* Material shown
(** The subject name belongs to the certificate and is never [NULL]. *)
Definition hybrid_x509_create_server (ca_private_key : option HYBRID_PRIVATE_KEY)
    (ca_public_key server_public_key : option HYBRID_PUBLIC_KEY)
    (issuer_certificate : option (obj X509)) (common_name dns_name : option string)
    : M (option (obj X509)) :=
  match issuer_certificate with
  | None => mret None
  | Some i =>
      c ← deref i;
      tbs ← make_tbs server_public_key (X509_get_subject_name c) common_name 2 false
              ca_public_key dns_name;
      sign_tbs tbs ca_private_key
  end.

Definition hybrid_x509_create_sm2_encryption (ca_private_key : option HYBRID_PRIVATE_KEY)
    (ca_public_key : option HYBRID_PUBLIC_KEY) (server_sm2_public_key : option (obj EVP_PKEY))
    (issuer_certificate : option (obj X509)) (common_name : option string)
    : M (option (obj X509)) :=
  if is_null ca_private_key || is_null ca_public_key || is_null server_sm2_public_key ||
     is_null issuer_certificate || is_null common_name || bool_decide (common_name = Some ""%string)
  then mret None
  else
    match issuer_certificate with
    | None => mret None
    | Some i =>
        c ← deref i;
        tbs ← make_sm2_encryption_tbs server_sm2_public_key (X509_get_subject_name c) common_name
                ca_public_key;
        sign_tbs tbs ca_private_key
    end.
End signing.

#[global] Arguments sign_tbs : simpl never.
#[global] Arguments hybrid_x509_create_root : simpl never.
#[global] Arguments hybrid_x509_create_server : simpl never.
#[global] Arguments hybrid_x509_create_sm2_encryption : simpl never.
#[export] Hint Opaque sign_tbs hybrid_x509_create_root hybrid_x509_create_server
  hybrid_x509_create_sm2_encryption :
  typeclass_instances.

(** ** Specifications *)

(** [flags] say that every bit of the value is used. *)
Lemma no_bits_left_flags v :
  Z.testbit (bits_flags (no_bits_left v)) 3 = true ∧ Z.land (bits_flags (no_bits_left v)) 0x07 = 0.
Proof.
  unfold no_bits_left, ASN1_STRING_FLAG_BITS_LEFT. cbn [bits_flags]. split.
  - by rewrite Z.lor_spec, orb_true_r.
  - apply Z.bits_inj'. intros n Hn. rewrite Z.bits_0, Z.land_spec, Z.lor_spec, Z.ldiff_spec.
    change (Z.lor 8 7) with (Z.ones 4). change 7 with (Z.ones 3). rewrite !Z.testbit_ones_nonneg by lia.
    destruct (Z.ltb_spec n 3); [|by rewrite andb_false_r].
    assert (n = 0 ∨ n = 1 ∨ n = 2) as [-> | [-> | ->]] by lia; cbn; by rewrite ?andb_false_r.
Qed.

Section sign_specs.
Context `{Libc, OpenSSL, !OpenSSLSizes, Dilithium2, !Dilithium2Sizes, !X509Library, !X509Sizes,
          !X509Builder, !X509BuilderContracts}.
(* ===== verification/X509Files.v ===== *)
(** * hybrid_x509.c (certificate files)

    A certificate written in PEM and in DER, and read from PEM. *)

From S2P Require Import Prelude Machine External Posix Environment X509 Asn1 X509Build X509Env.

Section files.
Context `{OpenSSL, !X509Library, !X509Builder, Posix}.

(** [PEM_write_X509(f, c)], [i2d_X509_fp(f, c)]: what is written goes to the
    stream also when the call fails. *)
Definition stream_put (f : obj FILE) (encode : N → Z * list byte) : M (bool * obj FILE) :=
  r ← call encode;
  '(ok, f) ← stream_write f (snd r);
  mret (negb (fst r =? 0) && ok, f).

(** [if (f != NULL) fclose(f)] *)
Definition close_stream (f : option (obj FILE)) : M Z :=
  match f with None => mret 0 | Some f => fclose f end.

(** The results of [fclose] are not looked at. *)
Definition hybrid_x509_write_files (certificate : option (obj X509)) (pem_path der_path : option string)
    : M bool :=
  match certificate, pem_path, der_path with
  | Some cert, Some pem, Some der =>
      pem_file ← fopen_write pem;
      der_file ← fopen_write der;
      let done (pem_file der_file : option (obj FILE)) (ok : bool) :=
        close_stream pem_file;; close_stream der_file;; mret ok in
      match pem_file, der_file with
      | Some p, Some d =>
          c ← deref cert;
          '(ok, p) ← stream_put p (PEM_write_X509 c);
          if negb ok then done (Some p) (Some d) false
          else
            '(ok, d) ← stream_put d (i2d_X509_fp c);
            done (Some p) (Some d) ok
      | _, _ => done pem_file der_file false
      end
  | _, _, _ => mret false
  end.

Definition hybrid_x509_read_pem (path : option string) : M (option (obj X509)) :=
  match path with
  | None => mret None
  | Some p =>
      input ← fopen_read p;
      match input with
      | None => mret None
      | Some f =>
          content ← stream_content f;
          certificate ← new_object (PEM_read_X509 content);
          fclose_input f;;
          mret certificate
      end
  end.
End files.
#[global] Arguments stream_put : simpl never.
#[global] Arguments close_stream : simpl never.
#[global] Arguments hybrid_x509_write_files : simpl never.
#[global] Arguments hybrid_x509_read_pem : simpl never.
#[export] Hint Opaque stream_put close_stream hybrid_x509_write_files hybrid_x509_read_pem : typeclass_instances.

(** ** Specifications *)

Section specs.
Context `{OpenSSL, !X509Library, !X509Builder, Posix}.

(** Opening a file and writing to a buffer never fail for reasons of their own;
    handing over what the buffers hold, in [fclose], may. *)
Definition writing_works : Prop :=
  (∀ path t, sys_fault "fopen" path t = 0) ∧ ∀ path t, sys_fault "fwrite" path t = 0.
Definition tlcp_hybrid_cert_gmssl_verify_callback (cert_chain_der : ptr) (cert_chain_der_len : Z)
    (sm2_public_key : ptr) (arg : option TLCP_HYBRID_CERT_ADAPTER_CONFIG) (verbose : Z)
    : M (Z * (ptr * option TLCP_HYBRID_CERT_ADAPTER_CONFIG)) :=
  match arg with
  | None => mret (int_of_result TLCP_HYBRID_CERT_INVALID, (sm2_public_key, arg))
  | Some config =>
      '(signing, (cursor, remaining)) ←
        decode_next_certificate (Some cert_chain_der) (Some cert_chain_der_len);
      let signing_der_len :=
        if is_null signing then 0
        else size_of_Z (ptr_diff (default None cursor) cert_chain_der) in
      '(encryption, _) ← decode_next_certificate cursor remaining;
      '(result, (sm2_public_key, local)) ←
        tlcp_hybrid_cert_verify_der cert_chain_der signing_der_len
          (trust_anchor_der config) (trust_anchor_der_len config)
          (expected_hostname config) sm2_public_key (Some (blank_report false));
      let local := default (blank_report false) local in
      '(result, (root, local)) ←
        match result with
        | TLCP_HYBRID_CERT_VALID =>
            root ← decode_der_strict (trust_anchor_der config) (trust_anchor_der_len config);
            '(ok, e) ← hybrid_verify_encryption_certificate encryption root
                         (Some (report_encryption local));
            identity ← same_identity signing encryption;
            let local := set_encryption_report local ok (default zero_result e) identity in
            mret (if negb (tlcp_dual_certificate_ok local) then TLCP_HYBRID_CERT_INVALID
                  else TLCP_HYBRID_CERT_VALID, (root, local))
        | _ => mret (result, (None, local))
        end;
      let config := AdapterConfig (trust_anchor_der config) (trust_anchor_der_len config)
        (expected_hostname config) (match last_report config with None => None | Some _ => Some local end) in
      (if negb (verbose =? 0) && negb (bool_decide (result = TLCP_HYBRID_CERT_NOT_APPLICABLE))
       then tlcp_hybrid_cert_report_print (Some local) else mret tt);;
      free_object encryption;;
      free_object signing;;
      free_object root;;
      mret (int_of_result result, (sm2_public_key, Some config))
  end.
End callback.
(* ===== verification/InspectCert.v ===== *)
(** * tools/inspect_hybrid_cert.c

    The tool reads a certificate, extracts its composite key and signature and
    prints what they consist of. What it writes to the error stream is not
    modelled. *)

From S2P Require Import Prelude Machine External Posix Tools Environment Dilithium Sm2 CompositeKey CompositeSig X509 X509Env X509Files VerifyChain.

Section tool.
Context `{Libc, OpenSSL, Dilithium2, !X509Library, !X509Builder, Posix}.

Definition certificate_report (subject issuer : string) (algorithms marked : bool)
    (dilithium_signature_len sm2_signature_len signature_len : Z) : list string :=
  (["Subject: " ++ subject;
    "Issuer: " ++ issuer;
    "Composite Algorithm OID: " ++ COMPOSITE_SM2_DILITHIUM_EXPERIMENTAL_OID ++ " (EXPERIMENTAL)";
    "AlgorithmIdentifiers/SPKI: " ++ verdict algorithms "VALID" "INVALID";
    "Course Dilithium/PQC X.509v3 identifier " ++ HYBRID_PQC_EXTENSION_OID ++ ": " ++
      verdict marked "PRESENT" "MISSING";
    "Composite public key: " ++ dec DILITHIUM_PUBLIC_KEY_BYTES ++ " + " ++
      dec SM2_UNCOMPRESSED_PUBLIC_KEY_BYTES ++ " = " ++ dec COMPOSITE_PUBLIC_KEY_BYTES ++ " bytes";
    "Composite signature: " ++ dec dilithium_signature_len ++ " + " ++ dec sm2_signature_len ++
      " = " ++ dec signature_len ++ " bytes";
    "Dilithium parameter set: " ++ dilithium_algorithm_name;
    "SM2 public key: 0x04 || X(32) || Y(32)"])%string.

(** The four calls are joined by [||]: each is made when the ones before it
    succeeded. *)
Definition inspect_hybrid_cert_main (argv : list string) : M Z :=
  match argv with
  | [_; path] =>
      let public_key := hybrid_public_key_init (Some zero_public_key) in
      certificate ← hybrid_x509_read_pem (Some path);
      let done (public_key : option HYBRID_PUBLIC_KEY) (issuer subject : option (obj string))
          (exit_code : Z) :=
        free_object issuer;;
        free_object subject;;
        hybrid_public_key_cleanup public_key;;
        free_object certificate;;
        mret exit_code in
      match certificate with
      | None => done public_key None None EXIT_FAILURE
      | Some c =>
          '(ok, public_key) ← hybrid_x509_get_composite_public_key certificate public_key;
          check (ok : bool) else done public_key None None EXIT_FAILURE;;
          '(ok, signature) ← hybrid_x509_get_signature certificate fresh_view;
          check (ok : bool) else done public_key None None EXIT_FAILURE;;
          '(ok, (dilithium_signature, sm2_signature)) ←
            composite_parse_signature (view_ptr signature) (view_len signature) fresh_view fresh_view;
          check (ok : bool) else done public_key None None EXIT_FAILURE;;
          v ← deref c;
          subject ← name_oneline (X509_get_subject_name v);
          issuer ← name_oneline (X509_get_issuer_name v);
          subject_text ← shown_name subject;
          issuer_text ← shown_name issuer;
          algorithms ← hybrid_x509_composite_algorithms_valid certificate;
          marked ← hybrid_x509_has_pqc_extension certificate;
          print_lines (certificate_report subject_text issuer_text algorithms marked
            (view_len dilithium_signature) (view_len sm2_signature) (view_len signature));;
          done public_key issuer subject EXIT_SUCCESS
      end
  | _ => mret EXIT_FAILURE
  end.
End tool.
#[global] Arguments certificate_report : simpl never.
#[global] Arguments inspect_hybrid_cert_main : simpl never.

(** ** Specifications *)

Section specs.
Context `{Libc, OpenSSL, !OpenSSLSizes, Dilithium2, !Dilithium2Sizes, !X509Library, !X509Sizes, !X509Builder, Posix}.

(** [c] carries a composite public key and a composite signature of [n] bytes. *)
Definition hybrid_certificate (c : X509) (n : Z) : Prop :=
  (∃ e k, certificate_key_bytes c = Some e ∧ composite_imported e k) ∧
  ∃ sig, certificate_signature c = Some sig ∧ n = len sig ∧ DILITHIUM_SIGNATURE_BYTES < n ∧
    sm2_der_valid (zdrop DILITHIUM_SIGNATURE_BYTES sig).
Definition always_hybrid_certificate (c : X509) : Prop :=
  (∃ e, certificate_key_bytes c = Some e ∧ len e = COMPOSITE_PUBLIC_KEY_BYTES ∧
     e !! Z.to_nat DILITHIUM_PUBLIC_KEY_BYTES = Some Byte.x04 ∧
     sm2_always_imports (zdrop DILITHIUM_PUBLIC_KEY_BYTES e)) ∧
  ∃ sig, certificate_signature c = Some sig ∧ DILITHIUM_SIGNATURE_BYTES < len sig ∧
    sm2_der_always_valid (zdrop DILITHIUM_SIGNATURE_BYTES sig).

Lemma certificate_signature_size c d : certificate_signature c = Some d → 0 < len d ≤ INT_MAX.
Proof.
  unfold certificate_signature. destruct (X509_get0_signature c) as [[b|] a] eqn:E; cbn [fst]; [|done].
  pose proof (signature_bits_size _ _ _ E). destruct (_ && _) eqn:Eb; [|done]. intros [= <-]. simpl_bool. lia.
Qed.

(** ** Properties *)

(** The tool succeeds only for a file with a certificate that carries an
    importable composite key and a signature with both parts, the second one in
    strict DER; then its report gives the lengths of the two parts, which add up
    to that of the signature, and says that the algorithms are valid exactly if
    they are. It succeeds for every readable file with such a certificate.
    Nothing remains allocated and no file is changed. *)
Theorem inspect_hybrid_cert_main_correct argv s :
  wp (inspect_hybrid_cert_main argv) (λ r s',
    live s' = live s ∧ files s' = files s ∧ (r = EXIT_SUCCESS ∨ r = EXIT_FAILURE) ∧
    (r = EXIT_SUCCESS → ∃ p path c n subject issuer marked, argv = [p; path] ∧
       certificate_read (files s) path c ∧ hybrid_certificate c n ∧
       (marked = true → certificate_marked once c) ∧
       output s' = output s ++ certificate_report subject issuer
         (signature_algorithms_composite c && spki_composite c) marked
         DILITHIUM_SIGNATURE_BYTES (n - DILITHIUM_SIGNATURE_BYTES) n) ∧
    (∀ p path, argv = [p; path] → reliable_files → certificate_readable (files s) path →
       (∀ c, certificate_read (files s) path c → always_hybrid_certificate c) → r = EXIT_SUCCESS)) s.
Proof.
  pose proof (frame_refl s). unfold inspect_hybrid_cert_main.
  set (Post := λ (r : Z) s', _ ∧ _).
  destruct argv as [|p [|path [|]]]; try (apply wp_ret; by split_and!; auto).
  change (hybrid_public_key_init (Some zero_public_key)) with (Some zero_public_key).
  wp_call as ce (F & _ & Hc). apply read_pem_result in Hc as [Hc Hcok].
  assert (Hfail : ∀ k s', frame ∅ (public_owns k ⊎ owns ce) s s' →
    ¬ (reliable_files ∧ certificate_readable (files s) path ∧
       ∀ c, certificate_read (files s) path c → always_hybrid_certificate c) →
    wp (free_object (@None (obj string));; free_object (@None (obj string));;
        hybrid_public_key_cleanup k;; free_object ce;; mret EXIT_FAILURE) Post s').
  { intros k s' F' Hn. do 2 wp_call as ? ?. wp_call as k' [? _]. wp_call as ? ?. apply wp_ret. split_and!.
    - frame_live_facts. ms_lia.
    - by eapply frame_files.
    - by right.
    - done.
    - intros ? ? [= <- <-] ???. by destruct Hn. }
  destruct ce as [ce|]; cycle 1.
  { apply Hfail; [solve_frame|]. intros (Hr & Hp & _). by destruct (Hcok Hr Hp). }
  specialize (Hc ce eq_refl).
  wp_call as [[] k] ([F1 Hk] & Hkok); cbn [fst snd] in *; cycle 1.
  { subst k. apply Hfail; [solve_frame|]. intros (_ & _ & Hal). destruct (Hal _ Hc) as [(e & He & Hl & H4' & Hi) _].
    by specialize (Hkok ce e eq_refl ltac:(by eexists) He Hl H4' Hi). }
  destruct Hk as (? & e & k' & [= <-] & He & -> & Himp). clear Hkok.
  wp_call as [ok sig] [-> Hsig]. cbn [mbind option_bind] in Hsig.
  destruct (certificate_signature (obj_val ce)) as [d|] eqn:Ed; injection Hsig as -> ->; cycle 1.
  { apply Hfail; [solve_frame|]. intros (_ & _ & Hal). destruct (Hal _ Hc) as [_ (? & Hs & _)]. congruence. }
  cbn [view_ptr view_len set_view fst snd default from_option id].
  pose proof (certificate_signature_size _ _ Ed) as Hd.
  wp_call as [ok [dv sv]] (F2 & Hv & Hvok).
  assert (Hz : DILITHIUM_SIGNATURE_BYTES < len d →
    ztake (len d - DILITHIUM_SIGNATURE_BYTES) (zdrop DILITHIUM_SIGNATURE_BYTES d) = zdrop DILITHIUM_SIGNATURE_BYTES d).
  { intros Hl. apply ztake_all. rewrite len_zdrop; unfold DILITHIUM_SIGNATURE_BYTES in *; lia. }
  cbn [fst] in Hvok. destruct ok; cycle 1.
  { apply Hfail; [solve_frame|]. intros (_ & _ & Hal). destruct (Hal _ Hc) as [_ (d' & Hs & Hl & Hder)].
    rewrite Ed in Hs. injection Hs as <-. assert (false = true); [|done]. apply (Hvok d eq_refl); [size_lia|by rewrite Hz]. }
  destruct Hv as (? & [= <-] & Hl & -> & -> & Hder). rewrite Hz in Hder by lia. clear Hvok Hfail.
  cbn [view_ptr view_len set_view fst snd default from_option id].
  wp_call as v [-> ->]. wp_call as sn F3. wp_call as isn F4. wp_call as st ->. wp_call as it ->.
  wp_call as al [-> ->]. wp_call as mk (F5 & Hmk & _). wp_call as ? ->. do 2 wp_call as ? ?.
  wp_call as k2 [? _]. wp_call as ? ?. apply wp_ret. split_and!.
  - frame_live_facts. cbn [add_output live] in *. ms_lia.
  - exact (frame_files _ _ _ _ F0).
  - by left.
  - intros _. exists p, path, (obj_val ce), (len d), st, it, mk. split_and!; try done.
    + split; [by exists e, k'|]. exists d. split_and!; try done. lia.
    + intros (? & [= <-] & ?)%Hmk. done.
    + cbn [add_output output from_option]. by rewrite (frame_output _ _ _ _ F0).
  - done.
Qed.
End specs.

(** ** A concrete instance *)

Section example.
#[local] Existing Instances env_libc env_openssl env_openssl_sizes env_dilithium env_dilithium_sizes
  env_issuer env_issuer_sizes env_posix env_reader.

Lemma inspect_hybrid_cert_main_correct_witness :
  let argv := ["inspect_hybrid_cert"; "server.crt"]%string in
  let s := env_chain_files in
  fst <$> inspect_hybrid_cert_main argv s = Some EXIT_SUCCESS ∧
  wp (inspect_hybrid_cert_main argv) (λ r s',
    live s' = live s ∧ files s' = files s ∧ (r = EXIT_SUCCESS ∨ r = EXIT_FAILURE) ∧
    (r = EXIT_SUCCESS → ∃ p path c n subject issuer marked, argv = [p; path] ∧
       certificate_read (files s) path c ∧ hybrid_certificate c n ∧
       (marked = true → certificate_marked once c) ∧
       output s' = output s ++ certificate_report subject issuer
         (signature_algorithms_composite c && spki_composite c) marked
         DILITHIUM_SIGNATURE_BYTES (n - DILITHIUM_SIGNATURE_BYTES) n) ∧
    (∀ p path, argv = [p; path] → reliable_files → certificate_readable (files s) path →
       (∀ c, certificate_read (files s) path c → always_hybrid_certificate c) → r = EXIT_SUCCESS)) s.
Proof.
  intros argv s. split; [by vm_compute|]. apply (inspect_hybrid_cert_main_correct argv s).
Defined.
End example.
(* ===== verification/GenerateDemo.v ===== *)
(** * tools/generate_demo_chain.c

    The tool makes or loads the keys of an authority and a server, issues the
    certificates of the demonstration and writes them after it verified them.
    What it writes to the error stream is not modelled. *)

From S2P Require Import Prelude Machine External Posix Tools Der Environment Dilithium Sm2 CompositeKey CompositeSig.
From S2P Require Import KeyStore KeyStoreFiles KeyStoreKeys KeyStoreContainer KeyStoreSave KeyStorePair KeyLife X509 Asn1 X509Build X509Env X509Create X509Files Chain.

Definition HYBRID_DEFAULT_SERVER_NAME : string := "server.local".

(** The authority's and the server's key pairs. *)
Abbreviation key_pairs :=
  (option HYBRID_PRIVATE_KEY * option HYBRID_PUBLIC_KEY *
   (option HYBRID_PRIVATE_KEY * option HYBRID_PUBLIC_KEY))%type.

Section tool.
Context `{Libc, OpenSSL, Dilithium2, !OpenSSLCipher, Posix, !X509Library, !X509Builder}.

(** Line for line [join_path] of the key store. *)
Definition key_subdirectory (root name : option string) : M (option block) := join_path root name.

(** Line for line [ensure_private_directory] of the key store. *)
Definition ensure_key_root (path : option string) : M bool := ensure_private_directory path.

(** The three directories, as far as they were made. *)
Definition make_directories (key_root : string) (generate_encryption : bool)
    : M (bool * (option block * option block * option block)) :=
  ok ← ensure_key_root (Some key_root);
  check (ok : bool) else mret (false, (None, None, None));;
  ca_directory ← key_subdirectory (Some key_root) (Some "ca"%string);
  check negb (is_null ca_directory) else mret (false, (None, None, None));;
  server_directory ← key_subdirectory (Some key_root) (Some "server"%string);
  check negb (is_null server_directory) else mret (false, (ca_directory, None, None));;
  if negb generate_encryption then mret (true, (ca_directory, server_directory, None))
  else
    encryption_directory ← key_subdirectory (Some key_root) (Some "server-encryption"%string);
    mret (negb (is_null encryption_directory), (ca_directory, server_directory, encryption_directory)).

* The problem
Select every line in the records above that contains the word "carries".

* Expected output
(** [c] carries a composite public key and a composite signature of [n] bytes. *)
(** The tool succeeds only for a file with a certificate that carries an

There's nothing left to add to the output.